**About this task**
Entries follow. Return each line that contains the word "Definition".

**Exercise input**
Lemma leaf_entry_addr pa flags :
  Z.land flags PTE_ADDR_MASK = 0 →
  Z.land (leaf_entry pa flags) PTE_ADDR_MASK = Z.land pa PTE_ADDR_MASK.
Proof.
  intros Hf. unfold leaf_entry. rewrite Z.land_lor_distr_l, Hf, Z.lor_0_r.
  by rewrite <- Z.land_assoc, Z.land_diag.
Qed.

(** The kernel's page tables: [r] is the frame of [kernel_pml4]. *)
Record kernel_tables {F} `{FrameAlloc F} (D : Z → Prop) (g : paging) (m : ram) (f : F)
    (r : Z) : Prop := {
  kt_off : 0 ≤ hhdm_offset g ∧ hhdm_offset g + 2 ^ 47 ≤ 2 ^ 64;
  kt_root : kernel_pml4 g = u64 (r + hhdm_offset g);
  kt_inv : fa_inv f;
  kt_wf : pt_wf (hhdm_offset g) D (fa_used f) m r;
}.

(** C4. [paging_map_page] maps one page and nothing else: unless it panics for
    want of a frame, afterwards the page translates to the given physical page,
    every other address translates as before, the tables are well-formed again
    (distinct frames, all in use), and every frame in use that is not one of
    the tables keeps its contents, as does all memory outside the direct map. *)
Theorem paging_map_page_spec {F} `{FrameAlloc F} D g m (f : F) r va pa flags :
  kernel_tables D g m f r → D (pml4_index va) → 0 ≤ flags < 2 ^ 64 →
  has flags PTE_PRESENT = true → Z.land flags PTE_ADDR_MASK = 0 →
  or_panic (paging_map_page g (hhdm_offset g) m f va pa flags) (λ '(m', f'),
    kernel_tables D g m' f' r ∧ kept (hhdm_offset g) D (fa_used f) m m' r ∧
    paging_get_physical_address g m' va = Z.lor (Z.land pa PTE_ADDR_MASK) (Z.land va 0xFFF) ∧
    ∀ va', D (pml4_index va') → page_of va' ≠ page_of va →
      paging_get_physical_address g m' va' = paging_get_physical_address g m va').
Proof.
  intros [Ho Hr Hf Hwf] Hd Hfl Hp Hm. unfold paging_map_page. rewrite Hr.
  eapply or_panic_mono; [by apply (map_page_spec _ Ho D _ m f r); [apply kernel_flags|..]|].
  intros [m' f'] [S V]. split; [split; try done; apply S|]. split; [apply S|].
  assert (G : ∀ va', paging_get_physical_address g m' va' = _)
    by (intros va'; apply (get_phys_pte _ Ho D g m' (fa_used f') r); [done..|apply S]).
  assert (G0 : ∀ va', paging_get_physical_address g m va' = _)
    by (intros va'; by apply (get_phys_pte _ Ho D g m (fa_used f) r)).
  split; [|intros va' Hd' Hne]; rewrite G, V by done.
  - rewrite decide_True by done. replace (has _ _) with true by
      (unfold leaf_entry; by rewrite has_lor, Hp, orb_true_r).
    by rewrite leaf_entry_addr.
  - by rewrite decide_False, G0.
Qed.

(** [paging_unmap_page] removes exactly one translation: afterwards
    addresses of that page translate to [NULL] and all others as before, and
    the tables stay well-formed. *)
Theorem paging_unmap_page_spec {F} `{FrameAlloc F} D g m (f : F) r va :
  kernel_tables D g m f r → D (pml4_index va) →
  kernel_tables D g (paging_unmap_page g m va) f r ∧
  kept (hhdm_offset g) D (fa_used f) m (paging_unmap_page g m va) r ∧
  ∀ va', D (pml4_index va') →
    paging_get_physical_address g (paging_unmap_page g m va) va' =
      if decide (page_of va' = page_of va) then 0 else paging_get_physical_address g m va'.
Proof.
  intros [Ho Hr Hf Hwf] Hd. unfold paging_unmap_page.
  destruct (wf_frame _ _ _ _ _ Hwf [] r) as [Hfr _]; [apply path_ok_nil|done|].
  destruct (Z.eqb_spec (kernel_pml4 g) 0) as [E|_].
  { rewrite Hr, table_va in E by done. destruct Hfr. lia. }
  rewrite Hr. destruct (unmap_page_spec _ Ho D m f r va Hf Hwf Hd) as [S V].
  split; [split; try done; apply S|]. split; [apply S|]. intros va' Hd'.
  rewrite (get_phys_pte _ Ho D g _ (fa_used f) r va') by (try done; apply S).
  rewrite (get_phys_pte _ Ho D g m (fa_used f) r va') by done.
  rewrite V by done. by case_decide.
Qed.

(** ** Several address spaces *)

Lemma pt_wf_mono off D (U U' : Z → Prop) m r :
  pt_wf off D U m r → (∀ a, a mod 4096 = 0 → U a → U' a) → pt_wf off D U' m r.
Proof.
  intros Hwf HU. split; [|apply Hwf]. intros p t Hp Ht.
  destruct (wf_frame _ _ _ _ _ Hwf _ _ Hp Ht) as [Hf Hu]. split; [done|]. apply HU; [apply Hf|done].
Qed.

Section isolation.
Context (off : Z) (Hoff : 0 ≤ off ∧ off + 2 ^ 47 ≤ 2 ^ 64) (D : Z → Prop).

(** The tables of two roots are distinct. *)
Definition pt_disjoint (m : ram) (r1 r2 : Z) : Prop :=
  ∀ p q t, path_ok D p → path_ok D q → table_at off m r1 p = Some t → table_at off m r2 q ≠ Some t.

Lemma kept_entry (U : Z → Prop) m m' r a i :
  kept off D U m m' r → frame_ok a → U a → (∀ q, path_ok D q → table_at off m r q ≠ Some a) →
  0 ≤ i < 512 → get_entry m' (u64 (a + off)) i = get_entry m (u64 (a + off)) i.
Proof.
  intros [Hk _] Ha Hu Hn Hi. rewrite table_va by done. unfold get_entry, ld64. apply ld_le_ext.
  intros b Hb. apply (Hk a); try done. lia.
Qed.

(** [m'] and [m] agree on the tables of [r]. *)
Definition agree (m m' : ram) (r : Z) : Prop :=
  ∀ q t i, path_ok D q → table_at off m r q = Some t → 0 ≤ i < 512 →
    get_entry m' (u64 (t + off)) i = get_entry m (u64 (t + off)) i.

Lemma agree_tables m m' r q : agree m m' r → path_ok D q → table_at off m' r q = table_at off m r q.
Proof.
  intros Ha. induction q as [|i q IH] using rev_ind; intros Hq; [done|].
  rewrite !table_at_snoc. apply path_ok_snoc in Hq as (Hq & Hi & _). rewrite IH by done.
  destruct (table_at off m r q) as [t|] eqn:E; [|done]. cbn. unfold next.
  by rewrite (Ha q t i Hq E Hi).
Qed.

Lemma agree_pte m m' r va : agree m m' r → D (pml4_index va) → pte_at off m' r va = pte_at off m r va.
Proof.
  intros Ha Hd. pose proof (pt_path_ok _ _ Hd) as Hp. unfold pte_at. rewrite (agree_tables m m') by done.
  destruct (table_at off m r (pt_path va)) as [t|] eqn:E; [|done]. cbn.
  rewrite (Ha _ t (pt_index va) Hp E); [done|apply idx_range].
Qed.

**Answer space**
Definition pt_disjoint (m : ram) (r1 r2 : Z) : Prop :=
Definition agree (m m' : ram) (r : Z) : Prop :=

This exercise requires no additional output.